The reason productivity is "in the doldrums" was given by Eli Siegel in 1970. He said, "It is hard to be productive in America right now. The cause is that the state of mind in which people go to work is no good." What he explained has intensified with the years: people, he showed, hate the basis on which they are made to work; they hate being seen with contempt, as a means of profit for somebody; therefore at work they feel resentful, not dedicated. As I once put it, "they do not produce devotedly." It is a thrilling, ethical, and really patriotic fact that even as people are desperate to earn a living and are working long hours and two or three jobs, they are still so deeply against the contemptuous way they are seen that they are not being grandly "productive." 

The resentment in workplaces has the same source as the Declaration of Independence: people's feeling that they deserve really to own this nation and to be respected, not exploited for someone's self-aggrandizement. The state of mind making productivity "in the doldrums" despite what Passell calls "all that gee-whiz technology and organizational change," is what Mr. Siegel described in 1970: "This warning is now going all through the world: Let good will be the cause of production! ... We don't want ill will to hurt and poison our lives any more" (Goodbye Profit System: Update, pp. 6-7). 

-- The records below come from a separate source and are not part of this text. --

(** A closing brace at the end closes exactly the open block. *)
Lemma top_block_snoc_new toks m b :
  tokens_before toks (m_start m) → m_text m = lit "}" →
  top_block (toks ++ [m]) b (m_start m) ↔
  open_block toks b ∧ depth_at toks (m_start m) = 1%Z.
Proof.
  intros Hbef Hm. unfold top_block, open_block.
  assert (brace_delta m = -1)%Z as Hdelta.
  { unfold brace_delta. rewrite Hm. by vm_compute. }
  assert (∀ p, p ≤ m_start m → depth_at (toks ++ [m]) p = depth_at toks p) as Hd.
  { intros p Hp. rewrite depth_at_snoc. destruct (Nat.ltb_spec (m_start m) p); lia. }
  assert (depth_at (toks ++ [m]) (S (m_start m)) = depth_at toks (m_start m) - 1)%Z as Hlast.
  { rewrite depth_at_snoc. destruct (Nat.ltb_spec (m_start m) (S (m_start m))); [|lia].
    rewrite (depth_at_end toks (S (m_start m)) (m_start m)); [lia|].
    intros m' Hm'. specialize (Hbef m' Hm'). lia. }
  assert (∀ p, m_start m ≤ p → depth_at toks p = depth_at toks (m_start m)) as Hlater.
  { intros p Hp. apply depth_at_end. intros m' Hm'. specialize (Hbef m' Hm'). lia. }
  rewrite !brace_at_app, !brace_at_one, Hlast. split.
  - intros ([Hb|[Hb Hb']] & _ & Hlt & H0 & Hin & Hend); [|lia].
    rewrite Hd in H0 by lia. split_and!; try done; try lia.
    intros p Hp. destruct (decide (p ≤ m_start m)).
    + rewrite <- Hd by done. by apply Hin.
    + rewrite Hlater by lia. lia.
  - intros ((Hb & H0 & Hin) & H1).
    pose proof (brace_at_before _ _ _ _ Hbef Hb) as Hlt.
    rewrite Hd by lia. split_and!; try done; eauto; try lia.
    intros p Hp. rewrite Hd by lia. apply Hin. lia.
Qed.

Lemma top_block_before toks q b e : tokens_before toks q → top_block toks b e → e < q.
Proof. intros Hbef (_ & Hc & _). by eapply brace_at_before. Qed.

Lemma top_block_snoc_other toks m b e :
  tokens_before toks (m_start m) → m_text m ≠ lit "}" →
  top_block (toks ++ [m]) b e ↔ top_block toks b e.
Proof.
  intros Hbef Hm. destruct (decide (e < m_start m)) as [He|He].
  { by apply top_block_snoc_old. }
  split; intros H; exfalso; apply He; [|by eapply top_block_before].
  destruct H as (_ & Hc & _). apply brace_at_app in Hc as [Hc|Hc].
  - by eapply brace_at_before.
  - by apply brace_at_one in Hc as [_ ?].
Qed.

(** An open block stays open as long as the depth stays positive. *)
Lemma open_block_snoc toks m b :
  tokens_before toks (m_start m) →
  (0 < depth_at toks (m_start m) + brace_delta m)%Z →
  open_block toks b → open_block (toks ++ [m]) b.
Proof.
  intros Hbef Hd (Hb & H0 & Hp). pose proof (brace_at_before _ _ _ _ Hbef Hb) as Hlt.
  split_and!; [rewrite brace_at_app; by left| |].
  - rewrite depth_at_snoc, H0. destruct (Nat.ltb_spec (m_start m) b); lia.
  - intros p Hbp. rewrite depth_at_snoc. specialize (Hp p Hbp).
    destruct (Nat.ltb_spec (m_start m) p); [|lia].
    rewrite (depth_at_end toks p (m_start m)); [lia|].
    intros m' Hm'. specialize (Hbef m' Hm'). lia.
Qed.

Lemma open_block_start toks m :
  tokens_before toks (m_start m) → m_text m = lit "{" →
  depth_at toks (m_start m) = 0%Z → open_block (toks ++ [m]) (m_start m).
Proof.
  intros Hbef Hm H0. assert (brace_delta m = 1)%Z as Hdelta.
  { unfold brace_delta. by rewrite Hm. }
  split_and!.
  - rewrite brace_at_app, brace_at_one. by right.
  - rewrite depth_at_snoc, H0. destruct (Nat.ltb_spec (m_start m) (m_start m)); lia.
  - intros p Hp. rewrite depth_at_snoc. destruct (Nat.ltb_spec (m_start m) p); [|lia].
    rewrite (depth_at_end toks p (m_start m)); [lia|].
    intros m' Hm'. specialize (Hbef m' Hm'). lia.
Qed.

(** The spans of the bodies come in order, each behind the end of the one before. *)
Fixpoint spans_from (p : nat) (l : list (str * nat * nat)) : Prop :=
  match l with
  | [] => True
  | (_, a, e) :: l => p < a ∧ a ≤ e ∧ spans_from e l
  end.

Lemma spans_from_snoc p l name a e :
  spans_from p l → (p < a) → a ≤ e → (∀ n' a' e', (n', a', e') ∈ l → e' < a) →
  spans_from p (l ++ [(name, a, e)]).
Proof.
  revert p. induction l as [|[[n0 a0] e0] l IH]; intros p; cbn; [done|].
  intros (H1 & H2 & H3) Hp Hae Hall. split_and!; try done. apply IH; try done.
  - apply (Hall n0 a0). left.
  - intros n' a' e' Hin. apply (Hall n' a'). by right.
Qed.

Record scanned_prefix (source : str) (toks : list mtch) (st : scan_state) : Prop := {
  sp_depth : ∀ p, tokens_before toks p → depth_at toks p = depth st;
  sp_open : (0 < depth st)%Z → ∃ b, open_at st = Some b ∧ open_block toks b;
  sp_found : ∀ name a e, (name, a, e) ∈ found st ↔
    ∃ b, a = S b ∧ top_block toks b e ∧ function_name_before source b = Some name;
  sp_spans : spans_from 0 (found st);
}.

Lemma tokens_before_snoc toks m p :
  tokens_before (toks ++ [m]) p → m_start m < p ∧ tokens_before toks p.
Proof.
  intros H. split.
  - apply H, elem_of_app. right. by left.
  - intros m' ?. apply H, elem_of_app. by left.
Qed.

Lemma scanned_depth source toks m st p :
  tokens_before toks (m_start m) → scanned_prefix source toks st →
  tokens_before (toks ++ [m]) p →
  depth_at (toks ++ [m]) p = (depth st + brace_delta m)%Z.
Proof.
  intros Hbef Hst [Hlt Hp]%tokens_before_snoc. rewrite depth_at_snoc.
  rewrite (sp_depth _ _ _ Hst) by done. destruct (Nat.ltb_spec (m_start m) p); lia.
Qed.

Lemma scan_other source toks m st :
  tokens_before toks (m_start m) → scanned_prefix source toks st →
  m_text m ≠ lit "{" → m_text m ≠ lit "}" → scanned_prefix source (toks ++ [m]) st.
Proof.
  intros Hbef Hst Ho Hc. assert (brace_delta m = 0)%Z as Hdelta.
  { unfold brace_delta. by rewrite !decide_False. }
  pose proof (sp_depth _ _ _ Hst _ Hbef) as Hd.
  constructor.
  - intros p Hp. erewrite scanned_depth by done. lia.
  - intros H. destruct (sp_open _ _ _ Hst H) as (b & Hb & Hopen). exists b.
    split; [done|]. apply open_block_snoc; [done|lia|done].
  - intros name a e. rewrite (sp_found _ _ _ Hst).
    by setoid_rewrite top_block_snoc_other.
  - apply Hst.
Qed.

Lemma scan_open source toks m st :
  tokens_before toks (m_start m) → scanned_prefix source toks st → m_text m = lit "{" →
  scanned_prefix source (toks ++ [m]) (ScanState (found st) (depth st + 1)
    (if (depth st =? 0)%Z then Some (m_start m) else open_at st)).
Proof.
  intros Hbef Hst Hm. assert (brace_delta m = 1)%Z as Hdelta.
  { unfold brace_delta. by rewrite Hm. }
  pose proof (sp_depth _ _ _ Hst _ Hbef) as Hd.
  constructor; cbn.
  - intros p Hp. erewrite scanned_depth by done. lia.
  - intros H. destruct (Z.eqb_spec (depth st) 0) as [H0|H0].
    + eexists. split; [done|]. apply open_block_start; [done..|lia].
    + destruct (sp_open _ _ _ Hst) as (b & Hb & Hopen); [lia|]. exists b.
      split; [done|]. apply open_block_snoc; [done|lia|done].
  - intros name a e. rewrite (sp_found _ _ _ Hst).
    setoid_rewrite top_block_snoc_other; [done|done|]. by rewrite Hm.
  - apply Hst.
Qed.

Eli Siegel is the critic, historian, economist to show that economics has to be aesthetics. The economy America needs has to be like the music of Beethoven: truly glowing because it is so honest—so richly, sincerely just to the deepest feelings of people and to reality itself. 

Mr. Siegel infuriated the press and others because he chose honesty and passionate, exact ethics rather than buttering them and putting on a snobbish show. But humanity will love him forever for that beautiful, courageous choice. He could have made himself ever so famous by using his unsurpassed intelligence, his "brilliance," to impress and dazzle. But his integrity, his enormous and loving knowledge, the authenticity of his vast imagination, his unending brave justice were truly the greatest glowingness, sparkle, dazzle in the world. They are permanent in Aesthetic Realism, able to meet humanity's hopes! 

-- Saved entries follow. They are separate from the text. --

(** Whole words that start at the same place are the same. *)
Lemma whole_word_unique w w' q q' :
  forallb is_word w = true → forallb is_word w' = true → word_end q → word_end q' →
  w ++ q = w' ++ q' → w = w' ∧ q = q'.
Proof.
  intros Hw Hw' Hq Hq'. revert w' Hw'. induction w as [|c w IH]; intros [|c' w'] Hw' H;
    cbn in *; try done.
  - rewrite H in Hq. rewrite (Hq c' eq_refl) in Hw'. done.
  - rewrite <- H in Hq'. rewrite (Hq' c eq_refl) in Hw. done.
  - injection H as -> H. apply andb_true_iff in Hw as [_ Hw], Hw' as [_ Hw'].
    destruct (IH Hw w' Hw' H) as [-> ->]. done.
Qed.

(** Behind the first character of a call's text no helper starts. *)
Lemma no_helper_inside bef w sp k x t :
  is_helper w → forallb is_space sp = true →
  w ++ sp ++ lit "(" = k ++ x :: t → k ≠ [] →
  word_start (bef ++ k) → x ≠ "b"%char.
Proof.
  intros Hh%is_helper_words Hsp H Hk Hst ->.
  destruct (decide (length k < length w)) as [Hlt|Hge].
  - assert (∃ y k', k = k' ++ [y]) as (y & k' & ->).
    { destruct k as [|y k _] using rev_ind; [done|]. eauto. }
    assert (is_word y = false) as Hy.
    { apply Hst. by rewrite (assoc_L (++)), rev_app_distr. }
    rewrite length_app in Hlt. cbn in Hlt.
    assert (w !! length k' = Some y) as Hl.
    { rewrite <- (lookup_app_l w (sp ++ lit "(")) by lia.
      rewrite H, <- (assoc_L (++)). by apply list_lookup_middle. }
    rewrite forallb_forall in Hh. apply list_elem_of_lookup_2, list_elem_of_In, Hh in Hl. congruence.
  - assert ((w ++ sp ++ lit "(") !! length k = Some "b"%char) as Hl
      by (rewrite H; by apply list_lookup_middle).
    rewrite lookup_app_r in Hl by lia. apply lookup_app_Some in Hl as [Hl|[_ Hl]].
    + rewrite forallb_forall in Hsp. apply list_elem_of_lookup_2, list_elem_of_In, Hsp in Hl.
      by vm_compute in Hl.
    + destruct (length k - length w - length sp) as [|[|?]]; by vm_compute in Hl.
Qed.

Lemma spaces_word_end sp t :
  forallb is_space sp = true → word_end (sp ++ lit "(" ++ t).
Proof.
  intros Hsp c Hc. destruct sp as [|c' sp]; cbn in Hc; [by injection Hc as <-|].
  injection Hc as ->. cbn in Hsp. apply andb_true_iff in Hsp as [Hsp _].
  destruct (is_word c) eqn:E; [|done]. exfalso. clear -Hsp E.
  destruct c as [[] [] [] [] [] [] [] []]; by vm_compute in Hsp, E.
Qed.

(** A helper that starts in a scanned text starts at the match or behind it. *)
Lemma call_gap bef gap w sp rest p w' q :
  no_match_in HELPER_CALL bef gap (w ++ sp ++ lit "(" ++ rest) →
  is_helper w → forallb is_space sp = true →
  gap ++ w ++ sp ++ lit "(" ++ rest = p ++ w' ++ q →
  is_helper w' → word_start (rev bef ++ p) → word_end q → opens_call q →
  (p = gap ∧ w' = w) ∨ ∃ p', p = gap ++ w ++ sp ++ lit "(" ++ p' ∧ rest = p' ++ w' ++ q.
Proof.
  intros Hno Hw Hsp Heq Hw' Hst He Hq.
  destruct (app_eq_inv _ _ _ _ Heq) as [([|x k] & -> & Hk)|([|x k] & -> & Hk)].
  1, 3: left; rewrite app_nil_r; split; [done|]; cbn in Hk;
    destruct (whole_word_unique w' w q (sp ++ lit "(" ++ rest)) as [-> _];
    [by apply is_helper_words..|done|by apply spaces_word_end|done|done].
  - exfalso. destruct (HELPER_CALL_den (rev bef ++ p) w' q Hw' Hst Hq) as [st Hden].
    apply (Hno p (x :: k) st eq_refl ltac:(done)).
    rewrite rev_app_distr, rev_involutive, Hk in Hden. exact Hden.
  - right. assert ((w ++ sp ++ lit "(") ++ rest = (x :: k) ++ w' ++ q) as Hk'
      by by rewrite <- !(assoc_L (++)).
    destruct (app_eq_inv _ _ _ _ Hk') as [([|y k2] & Hk2 & Hrest)|(k2 & Hk2 & Hrest)].
    + exists []. rewrite app_nil_r in Hk2. rewrite <- Hk2, app_nil_r.
      done.
    + exfalso. destruct (is_helper_first _ Hw') as [t ->]. cbn in Hrest.
      injection Hrest as <- _.
      by eapply (no_helper_inside (rev bef ++ gap) w sp (x :: k));
        [..|rewrite <- (assoc_L (++))|].
    + exists k2. rewrite Hk2. split; [by rewrite <- !(assoc_L (++))|done].
Qed.

(** The result of a scan for calls. *)
Lemma scanned_calls e bef aft hits tail :
  Scanned HELPER_CALL bef aft hits tail →
  ∃ l, aft = calls_text l tail ∧
    unscan (λ m, lit "(blorp_rc_tag=" ++ e ++ lit "," ++ group m 1 ++ lit ")(") (hits, tail)
      = tagged_text e l tail ∧
    Forall call_ok l ∧
    (∀ l1 gap w sp l2, l = l1 ++ (gap, w, sp) :: l2 → word_start (rev bef ++ calls_text l1 gap)) ∧
    ∀ p w q, aft = p ++ w ++ q → is_helper w → word_start (rev bef ++ p) → word_end q →
      opens_call q → ∃ l1 gap sp l2, l = l1 ++ (gap, w, sp) :: l2 ∧ p = calls_text l1 gap.
Proof.
  induction 1 as [bef aft Hno|bef gap text rest st' hits tail Hno Hhd Haft Htext H IH].
  - exists []. split_and!; [done|done|constructor|by intros []|].
    intros p w q Heq Hw Hst He Hq.
    destruct (HELPER_CALL_den (rev bef ++ p) w q Hw Hst Hq) as [st Hden].
    exfalso. apply (Hno p (w ++ q) st Heq).
    by rewrite rev_app_distr, rev_involutive in Hden.
  - destruct IH as (l & Hl & Htag & Hok & Hstart & Hall).
    apply head_den, den_HELPER_CALL in Hhd as (w & sp & rest' & Hw & Hh & Hsp & Hr & Hcaps & Hb).
    cbn in Hw. rewrite Haft in Hr. subst rest'.
    assert (text = w ++ sp ++ lit "(") as ->.
    { rewrite !(assoc_L (++)) in Hw. apply (inj (λ l, l ++ rest)) in Hw.
      by rewrite <- (assoc_L (++)) in Hw. }
    exists ((gap, w, sp) :: l). unfold calls_text, tagged_text in *. cbn.
    split_and!.
    + rewrite Hl. by rewrite <- !(assoc_L (++)).
    + rewrite Hcaps. unfold unscan in *. cbn in *. rewrite group_marker.
      rewrite <- !(assoc_L (++)), Htag. by rewrite <- ?(assoc_L (++)).
    + by constructor.
    + intros [|x l1] gap' w' sp' l2 Heq; injection Heq as <-.
      * cbn [before at_pos] in Hb. by rewrite rev_app_distr, rev_involutive in Hb.
      * subst l. specialize (Hstart l1 gap' w' sp' l2 eq_refl).
        rewrite rev_app_distr, rev_involutive in Hstart. intros c Hc. apply Hstart.
        rewrite <- Hc. cbn. by rewrite <- !(assoc_L (++)).
    + intros p w' q Heq Hw' Hst He Hq. rewrite <- !(assoc_L (++)) in Heq.
      destruct (call_gap bef gap w sp rest p w' q) as [[-> ->]|(p' & -> & Hrest)]; try done.
      { by rewrite <- !(assoc_L (++)) in Hno. }
      { exists [], gap, sp, l. done. }
      destruct (Hall p' w' q Hrest Hw') as (l1 & g & s & l2 & -> & Hp'); [|done..|].
      * rewrite rev_app_distr, rev_involutive.
        intros c Hc. apply Hst. rewrite <- Hc. clear. rewrite <- !(assoc_L (++)). done.
      * exists ((gap, w, sp) :: l1), g, s, l2. split; [done|]. cbn. subst p'.
        by rewrite <- !(assoc_L (++)).
Qed.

Ellen Reiss, Aesthetic Realism Chairman of Education

Brilliance and Depth
By Eli Siegel

I go now to a person who is almost comic in the thoroughness with which he belongs to the Structure world. He is perhaps the best known of teachers of piano: Karl Czerny (1791-1857). He is Mr. Piano Instructor; the best in Vienna came his way. He was a pupil of Beethoven, and Liszt was a pupil of his. He saw the keyboard as the same as a church—it became holy to him. 

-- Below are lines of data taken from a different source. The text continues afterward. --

(* ===== verification/InstrumentRc.v ===== *)
(** blorp/scripts/attribution/instrument_rc.py, the part that puts the rewritten
    program together: [rewrite], the C prelude of the counters, and [main]. *)
From S2P Require Import Prelude PyStr Regex RcScan RcTags.

Inductive mode := Kinds | Tagged.
#[export] Instance mode_eq_dec : EqDecision mode.
Proof. solve_decision. Defined.

Definition tagged_counter (kind direction : nat) : str :=
  lit "blorp_rc_counts[blorp_rc_tag][" ++ decn (kind * 2 + direction) ++ lit "]++".
Definition kinds_counter (kind direction : nat) : str :=
  lit "blorp_rc_kind_counts[" ++ decn (kind * 2 + direction) ++ lit "]++".

Record rewrite_state := RewriteState {
  rw_categories : categories;
  rw_pieces : list str;
  rw_cursor : nat;
  wrapped : nat;
}.

Definition rewrite_function (source : str) (md : mode) (st : rewrite_state)
    (f : str * nat * nat) : result rewrite_state :=
  let '(name, start, end_) := f in
  let body := slice start end_ source in
  '(body, cs) ← match md with
                | Tagged => rewrite_tagged name body (rw_categories st)
                | Kinds => Ok (body, rw_categories st)
                end;
  let counter := match md with Tagged => tagged_counter | Kinds => kinds_counter end in
  '(body, n) ← count_atomics body name counter;
  Ok (RewriteState cs (rw_pieces st ++ [slice (rw_cursor st) start source; body])
        end_ (wrapped st + n)).

Definition rewrite (source : str) (md : mode) : result (str * categories) :=
  fs ← functions source;
  st ← foldM (rewrite_function source md) (RewriteState Categories_init [] 0 0) fs;
  let found := length (finditer ATOMIC source) in
  if decide (wrapped st = found) then
    Ok (concat (rw_pieces st ++ [drop (rw_cursor st) source]), rw_categories st)
  else
    fail (lit "wrapped " ++ decn (wrapped st) ++ lit " atomic operations but the source has "
          ++ decn found ++ lit "; one sits outside a function body").

(** * The C prelude *)

Definition PRELUDE_COMMON : str := qlit "#include <stdatomic.h>
#include <stdio.h>
#include <stdlib.h>
".

Definition kind_names : str :=
  join (lit ",") (map (λ kind, dquote :: kind ++ [dquote]) KINDS).

Definition kinds_prelude : str :=
  PRELUDE_COMMON ++ qlit "static unsigned long blorp_rc_kind_counts[10];
static void blorp_rc_report(void){static const char *kinds[]={" ++ kind_names
  ++ qlit "};const char *path=getenv(`BLORP_RC_OUT`);
FILE *out=path?fopen(path,`w`):stderr;if(!out)return;
for(int k=0;k<5;k++)for(int d=0;d<2;d++)fprintf(out,`%s\t%s\t%lu\n`,kinds[k],d?`dec`:`inc`,blorp_rc_kind_counts[2*k+d]);
if(path)fclose(out);}
__attribute__((constructor)) static void blorp_rc_install(void){atexit(blorp_rc_report);}
".

(** The number of tags: one row of counters for each. *)
Definition tag_count (function_limit : Z) : Z := Z.shiftl (function_limit + 1) CATEGORY_BITS.

Definition tagged_prelude (function_limit : Z) : str :=
  let tags := tag_count function_limit in
  PRELUDE_COMMON ++ lit "static unsigned long blorp_rc_counts[" ++ dec tags ++ qlit "][10];
static unsigned blorp_rc_tag;
static void blorp_rc_report(void){static const char *kinds[]={" ++ kind_names
  ++ qlit "};const char *path=getenv(`BLORP_RC_OUT`);
FILE *out=path?fopen(path,`w`):stderr;if(!out)return;
for(unsigned t=0;t<" ++ dec tags
  ++ qlit "u;t++)for(int k=0;k<5;k++)for(int d=0;d<2;d++){unsigned long n=blorp_rc_counts[t][2*k+d];
if(n)fprintf(out,`%s\t%s\t%u\t%u\t%lu\n`,kinds[k],d?`dec`:`inc`,t>>" ++ dec CATEGORY_BITS
  ++ lit ",t&" ++ dec CATEGORY_MASK ++ qlit "u,n);}
if(path)fclose(out);}
__attribute__((constructor)) static void blorp_rc_install(void){atexit(blorp_rc_report);}
".

Definition prelude (md : mode) (function_limit : Z) : str :=
  match md with Kinds => kinds_prelude | Tagged => tagged_prelude function_limit end.

(** * main *)

Definition USER_CALL : regex :=
  rseq [RAssert WordBoundary; rlit "blorp_f_"; RGroup 1 (RPlus Rd); rlit "("].

(** [max([int(m.group(1)) for m in ...] or [0])] *)
Definition function_limit (source : str) : result Z :=
  ns ← mapR (λ m, int (group m 1)) (finditer USER_CALL source);
  Ok (match ns with [] => 0%Z | n :: ns => foldl Z.max n ns end).

Definition categories_text (cs : categories) : str :=
  concat (imap (λ index name, decn index ++ [tab] ++ name ++ [newline]) cs).

Definition parse_arguments (arguments : list str) :
    option (mode * str * str * option str) :=
  match arguments with
  | [flag; source_path; output_path] =>
      if decide (flag = lit "--kinds") then Some (Kinds, source_path, output_path, None)
      else None
  | [flag; source_path; output_path; categories_path] =>
      if decide (flag = lit "--tagged")
      then Some (Tagged, source_path, output_path, Some categories_path) else None
  | _ => None
  end.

He wrote books on piano playing. One work is on how to get speed, velocity; another is on how to be clever, virtuosity. These textbooks went all over the world. After a while, Czerny thought because he was such a good teacher he should write music. He didn't do so well there. 

So why should that mechanism, the piano, make for so much emotion? It's a matter of physics, multiple physics. 

Czerny corresponds to something in art, somebody who is cool, knows technique, is dazzlingly academic, and doesn't have what human beings are looking for. He represents the going for the inanimate as brilliant. The work I am using [Norman Demuth's Anthology of Musical Criticism], quotes this on Czerny, from a journal, Harmonicon, edited by William Ayrton; the year is 1823: The "Fantasia" is the production of a young Hungarian .... reported to be one of the most brilliant pianoforte players in Europe. We cannot say much in favour of this specimen of his composition.... [It] is destitute of both taste and sentiment: it has an assemblage of difficult passages that have no motive, but to show the agility of human fingers.

So cleverness here is chided as against feeling. Cleverness is man when cold and brilliant, and also wily. 

Czerny had that quality which I disliked, say, in the jazz field, in Fats Waller. I did hear him in person a couple of times, and he just wanted to show what he could do with that piano. And it is better to play it deeply than to play it so brilliantly. There can be depth and brilliance, but very often one chooses brilliance as against depth. 

This 1823 reviewer says musicians ought to "address themselves to the hearts of their auditors." The same objection was going on about painting: persons were depicting history, but with no feeling. Somebody was defying the Romans in a painting, and people weren't too moved. There was a call for feeling, and all through the 19th century there was an attempt at feeling. Landseer with his dogs did as well as anybody. 

Here, we come to today. Alban Berg, from what I know of him, when he was asked, What are you getting at in Wozzeck and in Lulu?, would say, Mostly I want to disgust people's consciences; I want to make them so sick of themselves that they might become better. There is a quality of nausea in both Schoenberg and in Wozzeck. Nausea, managed well, can be quite useful. The dissonances go towards nausea, and the dissonant principle, with nausea in the depths of dissonance, has been more around. 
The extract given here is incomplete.